• **Goal of the exercise**:
Instruction for the entries that follow: retype exactly the lines from the line with "j|]. exists loc'." to the line with "destruct (rename_to _ _ _ _) as [[r d1]", both included, and omit all others.

"""

(** Renaming files of a stopped torrent is all or nothing: if the answer is
    a success, every open file is where the new metadata says, with the same
    content, and nothing else on the disk has moved; if it is an error, all
    files, handles and the metadata are what they were.  The batch names every
    file at most once and puts no file below a path it vacates, and the system
    lets each file it has renamed be opened, renamed back and opened again. *)
Theorem rename_files_all_or_nothing d s m renames :
  let root := fs_output_folder s in
  let fs := fs_opened_files s in
  disk_ok d -> files_ok d fs -> placed root (md_file_infos m) fs -> NoDup renames.*1 ->
  (forall k new g, (k, new) ∈ renames -> fs !! k = Some g -> is_Some (of_fd g) ->
     returns (of_path g) (path_join root (components new)) /\ open_ok (path_join root (components new)) = true) ->
  (forall k new k' g, (k, new) ∈ renames -> k' ∈ renames.*1 -> fs !! k' = Some g -> is_Some (of_fd g) ->
     ~ made_for (path_join root (components new)) (of_path g)) ->
  match rename_files true d s m renames with
  | (Err _, d', s', m') => d_files d' = d_files d /\ fs_output_folder s' = root /\
      same_files (fs_opened_files s') fs /\ m' = m
  | (Ok _, d', s', m') => m' = with_renamed_files m renames /\ fs_output_folder s' = root /\
      files_ok d' (fs_opened_files s') /\ of_fd <$> fs_opened_files s' = of_fd <$> fs /\
      placed root (md_file_infos m') (fs_opened_files s') /\
      (forall p, ~ touched root fs renames p -> d_files d' !! p = d_files d !! p)
  end.
Proof.
  intros root fs Hd Hf Hp Hnd Hbl Hap. unfold rename_files. cbn [negb].
  destruct (validate_renames _ _) as [[]|e] eqn:Hv; [|split_and!; [done|done|apply same_files_refl|done]].
  apply validate_renames_Ok in Hv as [Hne Hv]. destruct s as [root' fs' ro]. cbn in root, fs. subst root fs.
  destruct ro.
  { destruct renames as [|[k new] renames]; [done|]. cbn. split_and!; [done|done|apply same_files_refl|done]. }
  pose proof (rename_loop_spec root' (md_file_infos m)
    (fun p => exists k g, k ∈ renames.*1 /\ fs' !! k = Some g /\ is_Some (of_fd g) /\ of_path g = p)
    renames d fs' [] (md_file_infos m) (d_files d) fs' Hd Hf Hp) as Hl.
  ospecialize (Hl _ _ _ _).
  - split; [done| | |].
    + intros k ([k' new] & -> & Hin)%list_elem_of_fmap. by apply (Hv k' new).
    + intros k new g Hk Hg Hs. split; [|by eapply Hbl]. exists k, g. split_and!; [|done..].
      apply list_elem_of_fmap. by exists (k, new).
    + intros k new p Hin (k' & g & Hk' & Hg & Hs & <-). by eapply Hap.
  - done.
  - intros p (k & g & _ & Hg & [i Hi] & <-) Hin. destruct Hd as [Hdj _]. specialize (Hdj _ Hin).
    destruct Hf as [Hon _]. specialize (Hon k g i Hg Hi). congruence.
  - apply can_undo_nil.
  - destruct (rename_loop _ _ _ _ _) as [[[[]|e] d'] s'].
    + destruct Hl as (fs1 & -> & Hd1 & Hf1 & Hfd & Hpl & Ht). cbn [fs_output_folder fs_opened_files].
      split_and!; [done|done| |done|done|].
      * destruct Hf1 as [H1 H2]. split; [|done]. intros k g i. rewrite prune_files. apply H1.
      * intros p Hp'. rewrite prune_files. by apply Ht.
    + destruct Hl as (HF & fs1 & -> & Hs). by split_and!.
Qed.

(** ** Moving the root *)

Lemma rename_to_other d fs k new r d' fs' k' : rename_to d fs k new = (r, d', fs') -> k' <> k -> fs' !! k' = fs !! k'.
Proof.
  unfold rename_to. destruct (fs !! k) as [g|]; [|by intros [= <- <- <-]].
  destruct (rename_locked _ _ _) as [[r0 d0] g0]. intros [= <- <- <-] Hne. by rewrite list_lookup_insert_ne.
Qed.

Lemma rebase_other d fs k from to r d' fs' k' : rebase d fs k from to = (r, d', fs') -> k' <> k -> fs' !! k' = fs !! k'.
Proof.
  unfold rebase. destruct (fs !! k) as [g|]; [|by intros [= <- <- <-]].
  destruct (strip_prefix _ _); [|by intros [= <- <- <-]].
  destruct (rename_locked _ _ _) as [[r0 d0] g0]. intros [= <- <- <-] Hne. by rewrite list_lookup_insert_ne.
Qed.

Section move.
Variables (old_root new_root : Path) (rel : nat -> Path).
Hypothesis rel_normal : forall k, Forall (fun c => is_normal c) (rel k).

(** File [k] is open, below [root]. *)
Definition under (root : Path) (fs : list OpenedFile) (k : nat) : Prop :=
  exists g, fs !! k = Some g /\ is_Some (of_fd g) /\ of_path g = path_join root (rel k).

Lemma rebase_under d fs k from to : under from fs k -> rebase d fs k from to = rename_to d fs k (path_join to (rel k)).
Proof.
  intros (g & Hg & _ & Hp). unfold rebase, rename_to. rewrite Hg, Hp. by rewrite strip_prefix_join.
Qed.

Definition old_of (k : nat) : nat * Path := (k, path_join old_root (rel k)).

Lemma rollback_rebase_undo d fs ks : NoDup ks -> (forall k, k ∈ ks -> under new_root fs k) ->
  rollback_rebase d fs ks new_root old_root = undo d fs (old_of <$> ks).
Proof.
  intros Hnd. revert d fs. induction Hnd as [|k ks Hk Hnd IH]; intros d fs Hu; [done|].
  cbn [rollback_rebase]. rewrite fmap_cons. cbn [undo old_of]. rewrite rebase_under by (apply Hu; set_solver).
  destruct (rename_to _ _ _ _) as [[r d'] fs'] eqn:Hr. apply IH. intros k' Hk'.
  destruct (Hu k' ltac:(set_solver)) as (g & Hg & Hx). exists g. split; [|done].
  rewrite (rename_to_other _ _ _ _ _ _ _ k' Hr); [done|]. by intros ->.
Qed.

(** *** Whatever the system refuses, no file is lost *)

Definition old_path (k : nat) : Path := path_join old_root (rel k).
Definition new_path (k : nat) : Path := path_join new_root (rel k).

(** The files [ids] of [F] are in [F'] where [loc] says, each at its old or its
    new path, and nothing else differs. *)
Record located (ids : list nat) (F : gmap Path nat) (loc : nat -> Path) (F' : gmap Path nat) : Prop := {
  lo_place : forall k, k ∈ ids -> loc k = old_path k \/ loc k = new_path k;
  lo_inj : forall k k', k ∈ ids -> k' ∈ ids -> loc k = loc k' -> k = k';
  lo_file : forall k, k ∈ ids -> is_Some (F !! old_path k) /\ F' !! loc k = F !! old_path k;
  lo_other : forall p, (forall k, k ∈ ids -> p <> old_path k /\ p <> new_path k) -> F' !! p = F !! p;
}.

(** The handle of file [k] knows where the file is. *)
Definition tracks (fs : list OpenedFile) (loc : nat -> Path) (k : nat) : Prop :=
  exists g, fs !! k = Some g /\ is_Some (of_fd g) /\ of_path g = loc k.

Definition moved_to (loc : nat -> Path) (k : nat) (p : Path) (k' : nat) : Path :=
  if decide (k' = k) then p else loc k'.

Lemma located_renamed ids F loc F1 k p F2 : k ∈ ids -> p = old_path k \/ p = new_path k ->
  located ids F loc F1 -> renamed F1 (loc k) p F2 -> located ids F (moved_to loc k p) F2.
Proof.
  intros Hk Hp [Hpl Hinj Hfile Hoth] (j & Hj & Hfree & Hne & ->).
  assert (Hfresh : forall k', k' ∈ ids -> loc k' <> p).
  { intros k' Hk' <-. destruct (Hfile k' Hk') as [[x Hx] He]. congruence. }
  split; unfold moved_to.
  - intros k' Hk'. destruct (decide (k' = k)) as [->|]; [done|by apply Hpl].
  - intros k1 k2 H1 H2. destruct (decide (k1 = k)) as [->|], (decide (k2 = k)) as [->|]; [done| | |by apply Hinj].
    + intros Heq. by destruct (Hfresh k2 H2).
    + intros Heq. by destruct (Hfresh k1 H1).
  - intros k' Hk'. destruct (Hfile k' Hk') as [Hs He]. split; [done|]. destruct (decide (k' = k)) as [->|Hkk].
    + rewrite lookup_insert_eq. congruence.
    + rewrite lookup_insert_ne by (by apply not_eq_sym, Hfresh). rewrite lookup_delete_ne; [done|].
      intros Heq. apply Hkk. by apply Hinj.
  - intros q Hq. destruct (Hq k Hk) as [H1 H2]. rewrite lookup_insert_ne by (destruct Hp; congruence).
    rewrite lookup_delete_ne; [by apply Hoth|]. destruct (Hpl k Hk); congruence.
Qed.

Lemma rename_to_located ids F loc d fs k p r d' fs' : k ∈ ids -> p = old_path k \/ p = new_path k ->
  located ids F loc (d_files d) -> tracks fs loc k -> rename_to d fs k p = (r, d', fs') ->
  exists loc', located ids F loc' (d_files d') /\ (forall k', k' <> k -> loc' k' = loc k' /\ fs' !! k' = fs !! k') /\
    (r = Ok tt -> loc' k = p /\ tracks fs' loc' k).
Proof.
  intros Hk Hp Hl (g & Hg & Hs & Hpg) Hr. pose proof (rename_to_result _ _ _ _ _ _ _ Hr) as (_ & _ & _ & Hres).
  assert (Hoth : forall k', k' <> k -> fs' !! k' = fs !! k') by (intros; by eapply rename_to_other).
  assert (Hmv : renamed (d_files d) (of_path g) p (d_files d') ->
    exists loc', located ids F loc' (d_files d') /\ (forall k', k' <> k -> loc' k' = loc k') /\ loc' k = p).
  { rewrite Hpg. intros Hren. exists (moved_to loc k p). split; [by eapply located_renamed|]. unfold moved_to.
    split; [intros k' Hk'; by rewrite decide_False|by rewrite decide_True]. }
  destruct r as [[]|e].
  - destruct Hres as [g' Hg' Hfd ->|g' Hg' Hfd Hp' ->|g' i j Hg' Hfd Hne Hj Hnew Hro HF _ _ _];
      rewrite Hg in Hg'; injection Hg' as <-.
    + rewrite Hfd in Hs. by destruct Hs.
    + exists loc. split_and!; [done|naive_solver|]. intros _. split; [congruence|]. by exists g.
    + destruct Hmv as (loc' & Hl' & Hsame & Hlk); [by exists j|]. exists loc'.
      split_and!; [done|intros k' Hk'; split; auto|]. intros _. split; [done|].
      eexists. split; [by apply list_lookup_insert_eq; eapply lookup_lt_Some|]. by rewrite Hlk.
  - destruct Hres as [-> [HF|(_ & g' & Hg' & _ & Hren)]].
    + exists loc. rewrite HF. naive_solver.
    + rewrite Hg in Hg'. injection Hg' as <-. destruct (Hmv Hren) as (loc' & Hl' & Hsame & _).
      exists loc'. split_and!; [done|intros k' Hk'; split; auto|done].
Qed.

Lemma tracks_under fs loc k root : tracks fs loc k -> loc k = path_join root (rel k) -> under root fs k.
Proof. intros (g & ? & ? & ?) Hl. exists g. split_and!; [done|done|congruence]. Qed.

Lemma tracks_other fs loc k fs' loc' : tracks fs loc k -> loc' k = loc k -> fs' !! k = fs !! k -> tracks fs' loc' k.
Proof. intros (g & ? & ? & ?) Hl Hf. exists g. split_and!; [congruence|done|congruence]. Qed.

Lemma rollback_rebase_located ids F ks loc d fs d' fs' : NoDup ks -> (forall k, k ∈ ks -> k ∈ ids) ->
  located ids F loc (d_files d) -> (forall k, k ∈ ks -> tracks fs loc k /\ loc k = new_path k) ->
  rollback_rebase d fs ks new_root old_root = (d', fs') -> exists loc', located ids F loc' (d_files d').
Proof.
  intros Hnd. revert loc d fs. induction Hnd as [|k ks Hk Hnd IH]; intros loc d fs Hids Hl Ht; cbn [rollback_rebase].
  { intros [= <- <-]. by exists loc. }
  destruct (Ht k ltac:(set_solver)) as [Htk Hlk]. rewrite rebase_under by (by eapply tracks_under).
  destruct (rename_to _ _ _ _) as [[r d1] fs1] eqn:Hr. fold (old_path k) in Hr.
  destruct (rename_to_located ids F loc d fs k (old_path k) r d1 fs1) as (loc1 & Hl1 & Hoth & _);
    [set_solver|by left|done|done|done|].
  apply (IH loc1); [set_solver|done|]. intros k' Hk'. destruct (Hoth k') as [H1 H2]; [by intros ->|].
  destruct (Ht k' ltac:(set_solver)) as [Ht' Hl']. split; [by eapply tracks_other|congruence].
Qed.

Lemma move_loop_located ids F ks mv loc d fs r d' fs' : NoDup (mv ++ ks) -> (forall k, k ∈ mv ++ ks -> k ∈ ids) ->
  located ids F loc (d_files d) -> (forall k, k ∈ mv -> tracks fs loc k /\ loc k = new_path k) ->
  (forall k, k ∈ ks -> tracks fs loc k /\ loc k = old_path k) ->
  move_loop d fs old_root new_root mv ks = (r, d', fs') ->
  exists loc', located ids F loc' (d_files d') /\
    (r = Ok tt -> forall k, k ∈ mv ++ ks -> loc' k = new_path k /\ tracks fs' loc' k).
Proof.
  revert mv loc d fs. induction ks as [|k ks IH]; intros mv loc d fs Hnd Hids Hl Hmv Hks; cbn [move_loop].
  { intros [= <- <- <-]. exists loc. split; [done|]. intros _ k. rewrite app_nil_r. intros Hk. by destruct (Hmv k Hk). }
  destruct (Hks k ltac:(set_solver)) as [Htk Hlk]. rewrite rebase_under by (by eapply tracks_under).
  destruct (rename_to _ _ _ _) as [[r1 d1] fs1] eqn:Hr. fold (new_path k) in Hr.
  destruct (rename_to_located ids F loc d fs k (new_path k) r1 d1 fs1) as (loc1 & Hl1 & Hoth & Hok);
    [set_solver|by right|done|done|done|].
  assert (Hne : forall k', k' ∈ mv \/ k' ∈ ks -> k' <> k).
  { apply NoDup_app in Hnd as (_ & Hd1' & [Hk _]%NoDup_cons). set_solver. }
  assert (Hkeep : forall k' p, k' ∈ mv \/ k' ∈ ks -> tracks fs loc k' /\ loc k' = p -> tracks fs1 loc1 k' /\ loc1 k' = p).
  { intros k' p Hk' [H1 H2]. destruct (Hoth k') as [H3 H4]; [by apply Hne|].
    split; [by eapply tracks_other|congruence]. }
  destruct r1 as [[]|e].
  - destruct (Hok eq_refl) as [Hk1 Ht1]. intros Hm.
    destruct (IH (mv ++ [k]) loc1 d1 fs1) as (loc2 & Hl2 & Hall).
    + by rewrite <- app_assoc.
    + intros k'. rewrite <- app_assoc. apply Hids.
    + done.
    + intros k' [Hk'|Hk'%list_elem_of_singleton]%elem_of_app; [apply Hkeep; [by left|by apply Hmv]|by subst].
    + intros k' Hk'. apply Hkeep; [by right|]. apply Hks. set_solver.
    + exact Hm.
    + exists loc2. split; [done|]. intros Hr2 k' Hk'. apply Hall; [done|]. by rewrite <- app_assoc.
  - destruct (rollback_rebase _ _ _ _ _) as [d2 fs2] eqn:Hrb. intros [= <- <- <-].
    destruct (rollback_rebase_located ids F (reverse mv) loc1 d1 fs1 d2 fs2) as [loc2 Hl2].
    + rewrite reverse_Permutation. by apply NoDup_app in Hnd as [? _].
    + intros k' Hk'. rewrite reverse_Permutation in Hk'. set_solver.
    + done.
    + intros k' Hk'. rewrite reverse_Permutation in Hk'. apply Hkeep; [by left|by apply Hmv].
    + exact Hrb.
    + exists loc2. by split.
Qed.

"""

• **Result**:
    + destruct Hmv as (loc' & Hl' & Hsame & Hlk); [by exists j|]. exists loc'.
      split_and!; [done|intros k' Hk'; split; auto|]. intros _. split; [done|].
      eexists. split; [by apply list_lookup_insert_eq; eapply lookup_lt_Some|]. by rewrite Hlk.
  - destruct Hres as [-> [HF|(_ & g' & Hg' & _ & Hren)]].
    + exists loc. rewrite HF. naive_solver.
    + rewrite Hg in Hg'. injection Hg' as <-. destruct (Hmv Hren) as (loc' & Hl' & Hsame & _).
      exists loc'. split_and!; [done|intros k' Hk'; split; auto|done].
Qed.

Lemma tracks_under fs loc k root : tracks fs loc k -> loc k = path_join root (rel k) -> under root fs k.
Proof. intros (g & ? & ? & ?) Hl. exists g. split_and!; [done|done|congruence]. Qed.

Lemma tracks_other fs loc k fs' loc' : tracks fs loc k -> loc' k = loc k -> fs' !! k = fs !! k -> tracks fs' loc' k.
Proof. intros (g & ? & ? & ?) Hl Hf. exists g. split_and!; [congruence|done|congruence]. Qed.

Lemma rollback_rebase_located ids F ks loc d fs d' fs' : NoDup ks -> (forall k, k ∈ ks -> k ∈ ids) ->
  located ids F loc (d_files d) -> (forall k, k ∈ ks -> tracks fs loc k /\ loc k = new_path k) ->
  rollback_rebase d fs ks new_root old_root = (d', fs') -> exists loc', located ids F loc' (d_files d').
Proof.
  intros Hnd. revert loc d fs. induction Hnd as [|k ks Hk Hnd IH]; intros loc d fs Hids Hl Ht; cbn [rollback_rebase].
  { intros [= <- <-]. by exists loc. }
  destruct (Ht k ltac:(set_solver)) as [Htk Hlk]. rewrite rebase_under by (by eapply tracks_under).
  destruct (rename_to _ _ _ _) as [[r d1] fs1] eqn:Hr. fold (old_path k) in Hr.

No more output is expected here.